The new design is function-centric (or as I prefer, capability-centric). There is very little data now.
Instead, the result of each function call is another set of functions than can be used for the next step, and so on, ad infinitum.
In fact, it reminds me somewhat of a continuation-based approach, except that rather than passing in a continuation,
the function itself returns a list of continuations, and then you pick one to use.
Capabilities and RESTful designs — a match made in heaven
If for some crazy reason you wanted to turn this design into a web service, how would you go about doing that?
In a data-centric design, we have a function to call (an endpoint URI in the web API) and then we pass data to it (as JSON or XML). The result of the call
is more data that we use to update the display (e.g. the DOM).
But in a capability-centric design, where’s the data? And how do we pass functions around? It seems like this approach would not work for web services at all.
It might surprise you to know that there is a way to do this, and what’s more it is exactly the same approach used by a RESTful design using HATEOAS.

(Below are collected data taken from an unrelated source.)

Fixpoint parse_value (fuel : nat) (cs : list ascii) : option (Val * list ascii) :=
  match fuel with
  | O => None
  | S fuel' =>
      let parse_elems :=
        fix elems (n : nat) (cs : list ascii) (acc : list Val)
          : option (Val * list ascii) :=
          match n with
          | O => None
          | S n' =>
              match parse_value fuel' cs with
              | Some (v, c :: rest) =>
                  if Ascii.eqb c "," then elems n' rest (acc ++ [v])
                  else if Ascii.eqb c "]" then Some (VArr (acc ++ [v]), rest)
                  else None
              | _ => None
              end
          end in
      let parse_members :=
        fix members (n : nat) (cs : list ascii) (acc : list (string * Val))
          : option (Val * list ascii) :=
          match n with
          | O => None
          | S n' =>
              match cs with
              | q :: cs1 =>
                  if Ascii.eqb q "034" then
                    match take_string cs1 EmptyString with
                    | Some (k, colon :: cs2) =>
                        if Ascii.eqb colon ":" then
                          match parse_value fuel' cs2 with
                          | Some (v, c :: rest) =>
                              if Ascii.eqb c "," then members n' rest (acc ++ [(k, v)])
                              else if Ascii.eqb c "}" then Some (VObj (acc ++ [(k, v)]), rest)
                              else None
                          | _ => None
                          end
                        else None
                    | _ => None
                    end
                  else None
              | [] => None
              end
          end in
      match cs with
      | [] => None
      | c :: rest =>
          if Ascii.eqb c "n" then
            match expect_prefix "ull" rest with Some r => Some (VNull, r) | None => None end
          else if Ascii.eqb c "t" then
            match expect_prefix "rue" rest with Some r => Some (VBool true, r) | None => None end
          else if Ascii.eqb c "f" then
            match expect_prefix "alse" rest with Some r => Some (VBool false, r) | None => None end
          else if Ascii.eqb c "034" then
            match take_string rest EmptyString with
            | Some (s, r) => Some (VStr s, r)
            | None => None
            end
          else if Ascii.eqb c "-" then
            match rest with
            | d :: _ =>
                if is_digit d then
                  let '(n, r) := take_digits rest 0 in Some (VNum (- n), r)
                else None
            | [] => None
            end
          else if is_digit c then
            let '(n, r) := take_digits cs 0 in Some (VNum n, r)
          else if Ascii.eqb c "[" then
            match rest with
            | c' :: rest' =>
                if Ascii.eqb c' "]" then Some (VArr [], rest')
                else parse_elems (length rest) rest []
            | [] => None
            end
          else if Ascii.eqb c "{" then
            match rest with
            | c' :: rest' =>
                if Ascii.eqb c' "}" then Some (VObj [], rest')
                else parse_members (length rest) rest []
            | [] => None
            end
          else None
      end
  end.
Definition job90b : IntegrateData.Job :=
  job "AI Governance Researcher" "GovAI" (Some "http://x/6") "linkedin" (Some 90).

Definition job60 : IntegrateData.Job :=
  job "Research Engineer" "Acme" (Some "http://x/7") "linkedin" (Some 60).

Definition no_url : IntegrateData.Job :=
  job "Postdoc" "ETH" None "academic_jobs_online" (Some 70).

(** The published path holding the dataset of an earlier run. *)
Definition published_before : gmap string string :=
  {[ IntegrateData.master_file := "old dataset" ]}.

End Examples.

(** ** linkedin_scraper.js: the collection loop *)

Module ScrapeLoop.
Import JS LinkedinScraper.

(** One turn of [for (const combo of searchCombinations)] with what
    [await linkedIn.query(queryOptions)] gave: the array of raw records, or
    an exception, which the [catch] of the same [try] swallows. *)
Definition turn (today : string) (allJobs : list JobRecord)
    (t : Combo * result (list RawJob)) : list JobRecord :=
  match t.2 with
  | Ok jobs => collect today allJobs t.1 jobs
  | Throw _ => allJobs
  end.

(** Phase 1: [let allJobs = []] and the loop over the combinations, each
    paired with the outcome of its query. The result is what
    [fs.writeFileSync('data/linkedin_raw.json', ...)] saves. *)
Definition phase1 (today : string)
    (turns : list (Combo * result (list RawJob))) : list JobRecord :=
  fold_left (turn today) turns [].

End ScrapeLoop.

(** ** index.html: the dashboard script *)

Module Dashboard.
Import JS.

(** A job as the dashboard reads it from a published file: the keys the
    integration script reads, and the further keys the script of the page
    reads. A key is missing or holds a value of the schema's type. *)
Record Posting : Type := {
  record : IntegrateData.Job;
  location : option string;
  description : option string;
  posting_date : option string;
  basic_relevance_score : option Z
}.

(** Reading a string property of a parsed JSON object: a missing key reads
    as [undefined]. *)
Definition prop (field : option string) : jsval :=
  match field with
  | Some s => VStr s
  | None => VUndefined
  end.

(** [a || b] where [a] is a number property: a missing key and 0 are
    falsy. *)
Definition num_or (a : option Z) (b : Z) : Z :=
  match a with
  | Some n => if n =? 0 then b else n
  | None => b
  end.
(** * spectral.c: coordinate grids, disk profiles and blackbody intensity

    A shallow embedding of [src/c_src/spectral.c] and the proofs of its
    specification.

    Conventions of the embedding.
    - A C [double] (and a [float]) is a real number of [R]; the operators
      [+ - * /] and the [math.h] functions [sqrt], [exp], [cos], [sin] are
      those of the real-number library, [pow(x, 2)] and [pow(x, 3)] are
      [x ^ 2] and [x ^ 3].  Rounding (also the single-precision quotient of
      [linspace]) and the IEEE special values (infinities, NaN, the sign of
      zero) are outside this model: an equation of the model holds of the
      running code up to rounding.
    - Where a property of the real-number model fails in the running code
      (saturation and overflow of [exp], the sign of zero), the expression
      of the cell is evaluated on binary64 numbers, in module [Binary64].
    - A [double *] obtained from [malloc] is a [list R] addressed by position;
      [a[i]] is [load a i] and [a[i] = v] is [store a i v].  Allocation always
      succeeds.  An access outside the allocated cells is undefined in C; the
      loops below write allocated cells only, and the theorems take input
      planes of [dim*dim] cells.
    - A [long long] dimension is a [Z]; a loop with bound [dim] runs
      [Z.to_nat dim] times, one with bound [dim*dim] runs [Z.to_nat (dim*dim)]
      times, the counters being [nat].  The product [dim*dim] is taken in [Z]:
      planes whose [dim*dim] leaves the [long long] range do not fit in memory.
    - A [for (i = 0; i < n; ++i)] loop is [for_loop n body s], the state [s]
      holding the variables the body assigns.
    - [pow(x, y)] with an exponent that is not a literal is [libm_pow x y].
    - [main] only returns [0] and is not embedded. *)

From Stdlib Require Import Reals Lra Lia ZArith.
From Stdlib Require PrimFloat.
From stdpp Require Import base list.

Open Scope R_scope.

(** ** Arrays and loops *)

Abbreviation array := (list R).

(** [malloc(n*sizeof(double))]: [n] cells.  Their contents are indeterminate
    in C; for a dimension that is not negative every function below writes a
    cell before anything reads it, so the initial contents never show. *)
Definition malloc (n : nat) : array := replicate n 0.

Definition load (a : array) (i : nat) : R := default 0 (a !! i).

Definition store (a : array) (i : nat) (v : R) : array := <[i := v]> a.

(** [for_from i n body s] runs [body i], [body (i+1)], ..., [body (i+n-1)]. *)
Fixpoint for_from {St : Type} (i n : nat) (body : nat -> St -> St) (s : St) : St :=
  match n with
  | O => s
  | S n' => for_from (S i) n' body (body i s)
  end.

Definition for_loop {St : Type} (n : nat) (body : nat -> St -> St) (s : St) : St :=
  for_from 0 n body s.

(** Row-major view of a flat [dim*dim] plane: element [(i, j)]. *)
Definition at2 (a : array) (n i j : nat) : R := load a (i * n + j).

(** The rows of a flat plane with rows of length [n] (for display). *)
Fixpoint rows (n k : nat) (a : array) : list (list R) :=
  match k with
  | O => []
  | S k' => take n a :: rows n k' (drop n a)
  end.

(** ** Physical constants (lines 7-11) *)

Definition c : R := 2.99792458e+10.
Definition c2 : R := 8.98755179e+20.
Definition h : R := 6.62607015e-27.
Definition kb : R := 1.380649e-16.
Definition bb_to_jy : R := 1.0e+23.

(** The constants [c] and [c2] as the binary64 values the compiler stores,
    to compare them without the idealisation by reals. *)
Module Binary64.
Import PrimFloat.

Definition c : float := 2.99792458e+10%float.

#[warnings="-inexact-float"] Definition c2 : float := 8.98755179e+20%float.

#[warnings="-inexact-float"] Definition h : float := 6.62607015e-27%float.

#[warnings="-inexact-float"] Definition kb : float := 1.380649e-16%float.

(** *** The arithmetic of single cells in binary64

    Where the real numbers hide what the running code does (saturation,
    overflow, the sign of zero), the expression of one cell is evaluated on
    binary64 numbers.  The operators are those of IEEE 754; of the [math.h]
    functions only the values that IEEE 754 and Annex F of the C standard
    fix are modelled, the others are [None]. *)

(** [exp(x)]: above [710] the result exceeds the largest binary64 number and
    is [+inf]; below [-746] it is less than half the smallest one and is
    [+0].  In between the value depends on the library. *)
Definition exp (x : float) : option float :=
  if (710 <? x)%float then Some infinity
  else if (x <? -746)%float then Some zero
  else None.

(** [pow(x, 3)], up to one rounding. *)
Definition pow3 (x : float) : float := (x * x * x)%float.







(** One cell of [optical_thickness] (line 111). *)
Definition optical_thickness_cell (sigma opacity : float) : option float :=
  match exp (- sigma * opacity)%float with
  | Some e => Some (1 - e)%float
  | None => None
  end.

(** [bb] (lines 116-119). *)
Definition bb (temperature wavelength : float) : option float :=
  let nu := (c / wavelength)%float in
  match exp (h * nu / (kb * temperature))%float with
  | Some e => Some ((2 * h * pow3 nu / c2) * (1 / (e - 1)))%float
  | None => None
  end.

End Binary64.

(** ** linspace (lines 14-22) *)

Definition linspace (start stop : R) (dim : Z) (factor : R) : array :=
  let step := (stop - start) / IZR dim in
  let linear_grid := malloc (Z.to_nat dim) in
  for_loop (Z.to_nat dim)
    (fun i linear_grid => store linear_grid i ((start + INR i * step) * factor))
    linear_grid.

(** ** meshgrid (lines 24-38)

    The loop state is the pair of the local [temp] and the array [mesh].  The
    body runs only when [dim] is positive, where the position [i*dim+j] is
    [i * n + j] for [n = Z.to_nat dim]. *)

Definition meshgrid (linear_grid : array) (dim : Z) (axis : Z) : array :=
  let n := Z.to_nat dim in
  let mesh := malloc (Z.to_nat (dim * dim)) in
  let temp := 0 in
  snd (for_loop n
         (fun i st =>
            for_loop n
              (fun j '(temp, mesh) =>
                 let temp := if (axis =? 0)%Z then load linear_grid i
                             else load linear_grid j in
                 (temp, store mesh (i * n + j) temp))
              st)
         (temp, mesh)).

(** The value the inner loop body assigns to [temp], and then to
    [mesh[i*dim+j]], at row [i] and column [j]. *)
Definition mesh_value (linear_grid : array) (axis : Z) (i j : nat) : R :=
  if (axis =? 0)%Z then load linear_grid i else load linear_grid j.

(** ** grid (lines 40-56) *)

(** Modelled from the spec: [struct Grid] is declared in [spectral.h], which
    is not among the sources.  The spec's Grid is a pair of [dim x dim]
    real-valued planes [xx] and [yy] in row-major layout; [grid] assigns the
    two fields [grid.xx] and [grid.yy]. *)
Record Grid := mkGrid { xx : array; yy : array }.

Definition set_xx (g : Grid) (a : array) : Grid := mkGrid a (yy g).
Definition set_yy (g : Grid) (a : array) : Grid := mkGrid (xx g) a.

Definition grid (dim : Z) (pixel_size pa elong : R) (elliptic : Z) : Grid :=
  let x := linspace (-0.5) 0.5 dim (IZR dim * pixel_size) in
  let grid := mkGrid (meshgrid x dim 1) (meshgrid x dim 0) in
  if (elliptic =? 0)%Z then grid
  else
    for_loop (Z.to_nat (dim * dim))
      (fun i grid =>
         let grid :=
           set_xx grid
             (store (xx grid) i
                (load (xx grid) i * cos pa - load (yy grid) i * sin pa)) in
         let grid :=
           set_yy grid
             (store (yy grid) i
                ((load (xx grid) i * sin pa + load (yy grid) i * cos pa) / elong)) in
         grid)
      grid.

(** ** radius (lines 59-65) *)

Definition radius (xx yy : array) (dim : Z) : array :=
  let radius := malloc (Z.to_nat (dim * dim)) in
  for_loop (Z.to_nat (dim * dim))
    (fun i radius => store radius i (sqrt (load xx i ^ 2 + load yy i ^ 2)))
    radius.

(** ** const_temperature (lines 68-75) *)

Definition const_temperature
    (radius : array) (stellar_radius stellar_temperature : R) (dim : Z) : array :=
  let const_temperature := malloc (Z.to_nat (dim * dim)) in
  for_loop (Z.to_nat (dim * dim))
    (fun i const_temperature =>
       store const_temperature i
         (stellar_temperature * sqrt (stellar_radius / (2 * load radius i))))
    const_temperature.

(** ** temperature_power_law (lines 77-84) and surface_density_profile
    (lines 86-94) *)

(** [pow(x, y)] of [math.h] on real arguments.  For a positive base it is
    [exp (y * ln x)]; for a base that is not positive and an integral
    exponent it is the integer power, and [pow(0, y) = 0] for [y > 0].  Where
    C returns no finite number (a negative base with a fractional exponent,
    a zero base with a negative exponent) the value is outside the model. *)
Definition libm_pow (x y : R) : R :=
  if Rlt_dec 0 x then Rpower x y
  else if Req_dec_T y (IZR (Int_part y)) then powerRZ x (Int_part y)
  else 0.

Definition temperature_power_law
    (radius : array) (inner_temp inner_radius q : R) (dim : Z) : array :=
  let temperature_power_law := malloc (Z.to_nat (dim * dim)) in
  for_loop (Z.to_nat (dim * dim))
    (fun i temperature_power_law =>
       store temperature_power_law i
         (inner_temp * libm_pow (load radius i / inner_radius) (- q)))
    temperature_power_law.

Definition surface_density_profile
    (radius : array) (inner_radius inner_sigma p : R) (dim : Z) : array :=
  let sigma_profile := malloc (Z.to_nat (dim * dim)) in
  for_loop (Z.to_nat (dim * dim))
    (fun i sigma_profile =>
       store sigma_profile i
         (inner_sigma * libm_pow (load radius i / inner_radius) (- p)))
    sigma_profile.

(** ** azimuthal_modulation (lines 97-104) *)

(** [atan2(y, x)] of [math.h] on real arguments: the angle in [(-PI, PI]] of
    the point [(x, y)], see [atan2_range] and [atan2_polar] below.  At the
    origin, where no angle is determined, it has the value that Annex F of
    the C standard gives for positive zeros, [atan2(0, 0) = 0]. *)

Definition atan2 (y x : R) : R :=
  if Rlt_dec 0 x then atan (y / x)
  else if Rlt_dec x 0 then
    (if Rle_dec 0 y then atan (y / x) + PI else atan (y / x) - PI)
  else if Rlt_dec 0 y then PI / 2
  else if Rlt_dec y 0 then - PI / 2
  else 0.


Definition azimuthal_modulation (xx yy : array) (a phi : R) (dim : Z) : array :=
  let modulation := malloc (Z.to_nat (dim * dim)) in
  for_loop (Z.to_nat (dim * dim))
    (fun i modulation =>
       store modulation i (a * cos (atan2 (load yy i) (load xx i) - phi)))
    modulation.

(** ** optical_thickness (lines 107-114) *)

Definition optical_thickness
    (surface_density_profile : array) (opacity : R) (dim : Z) : array :=
  let optical_thickness := malloc (Z.to_nat (dim * dim)) in
  for_loop (Z.to_nat (dim * dim))
    (fun i optical_thickness =>
       store optical_thickness i
         (1 - exp (- load surface_density_profile i * opacity)))
    optical_thickness.

(** ** bb (lines 116-119) *)

Definition bb (temperature wavelength : R) : R :=
  let nu := c / wavelength in
  (2 * h * nu ^ 3 / c2) * (1 / (exp (h * nu / (kb * temperature)) - 1)).

(** ** intensity (lines 122-129) *)

Definition intensity
    (temperature_profile : array) (wavelength pixel_size : R) (dim : Z) : array :=
  let intensity := malloc (Z.to_nat (dim * dim)) in
  for_loop (Z.to_nat (dim * dim))
    (fun i intensity =>
       store intensity i
         (bb (load temperature_profile i) wavelength * pixel_size ^ 2 * bb_to_jy))
    intensity.

(** ** Planck's law as the specification words it

    [B(T, lambda) = (2 h nu^3 / c^2) * 1 / (exp (h nu / (k T)) - 1)] with
    [nu = c / lambda]: the denominator is the square of the speed of light
    [c], where [bb] has the separate constant [c2]. *)

Definition planck_law (T lambda : R) : R :=
  let nu := c / lambda in
  (2 * h * nu ^ 3 / c ^ 2) * (1 / (exp (h * nu / (kb * T)) - 1)).

(** ** Reasoning about arrays and loops *)

Lemma length_malloc n : length (malloc n) = n.
Proof. apply length_replicate. Qed.

Lemma length_store a i v : length (store a i v) = length a.
Proof. apply length_insert. Qed.

Lemma load_store_eq a i v : (i < length a)%nat -> load (store a i v) i = v.
Proof.
  intros Hi. unfold load, store.
  now rewrite list_lookup_insert_eq.
Qed.

Lemma load_store_ne a i j v : i <> j -> load (store a i v) j = load a j.
Proof.
  intros Hij. unfold load, store.
  now rewrite list_lookup_insert_ne.
Qed.

Lemma load_lookup (a : array) i : (i < length a)%nat -> a !! i = Some (load a i).
Proof.
  intros Hi. unfold load.
  destruct (lookup_lt_is_Some_2 a i Hi) as [v ->]. reflexivity.
Qed.

(** The number of cells of a plane, [dim*dim], for a dimension that is not
    negative. *)
Lemma to_nat_square (dim : Z) :
  (0 <= dim)%Z -> Z.to_nat (dim * dim) = (Z.to_nat dim * Z.to_nat dim)%nat.
Proof. intros Hd. now apply Z2Nat.inj_mul. Qed.

Lemma to_nat_square_lt (dim : Z) (k : nat) :
  (k < Z.to_nat dim * Z.to_nat dim)%nat ->
  Z.to_nat (dim * dim) = (Z.to_nat dim * Z.to_nat dim)%nat.
Proof. intros Hk. apply to_nat_square. lia. Qed.

Section Loops.
Context {St : Type}.
Variable body : nat -> St -> St.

What happens is that each capability is mapped to a URI by the server, and then visiting that URI is the same as exercising that capability (e.g. calling the function).
For example, in a web-based application based on this Tic-Tac-Toe design, the server would initially return nine URIs, one for each square.
Then, when one of those squares was clicked, and the associated URI visited, the server would return eight new URIs, one for each remaining unplayed square.
The URI for the just-played square would not be in this list, which means that it could not be clicked on again.
And of course when you click on one of the eight unplayed squares, the server would now return seven new URIs, and so on.
This model is exactly what REST is supposed to be; you decide what to do next based on the contents of the returned page rather than hard-code the endpoints into your app.
One possible downside of this approach is that it is does not appear to be stateless.
- In the data-centric version, all the data needed for a move was passed in each time, which means that scaling the backend services would be trivial.
- In capability-centric approach though, the state has to be stored somewhere. If the complete game state can be encoded into the URI, then this approach will allow stateless servers as well,
but otherwise, some sort of state-storage will be needed.
Some web frameworks have made this function-centred approach a key part of their design, most notably Seaside.
The excellent WebSharper framework for F# also uses something similar, I think
(I don’t know WebSharper as well as I want to, alas, so correct me if I’m wrong).
Summary
In this post, I tore up my original design and replaced it with an even more function-centric one, which I like better.
But of course it still has all those qualities we love: separation of concerns, an API, a watertight security model, self-documenting code, and logging.
I’m going to stop with Tic-Tac-Toe now — I think I’ve wrung it dry! I hope you found these two walkthoughs interesting; I learned a lot myself.
NOTE: The code for this post is available on GitHub in this gist.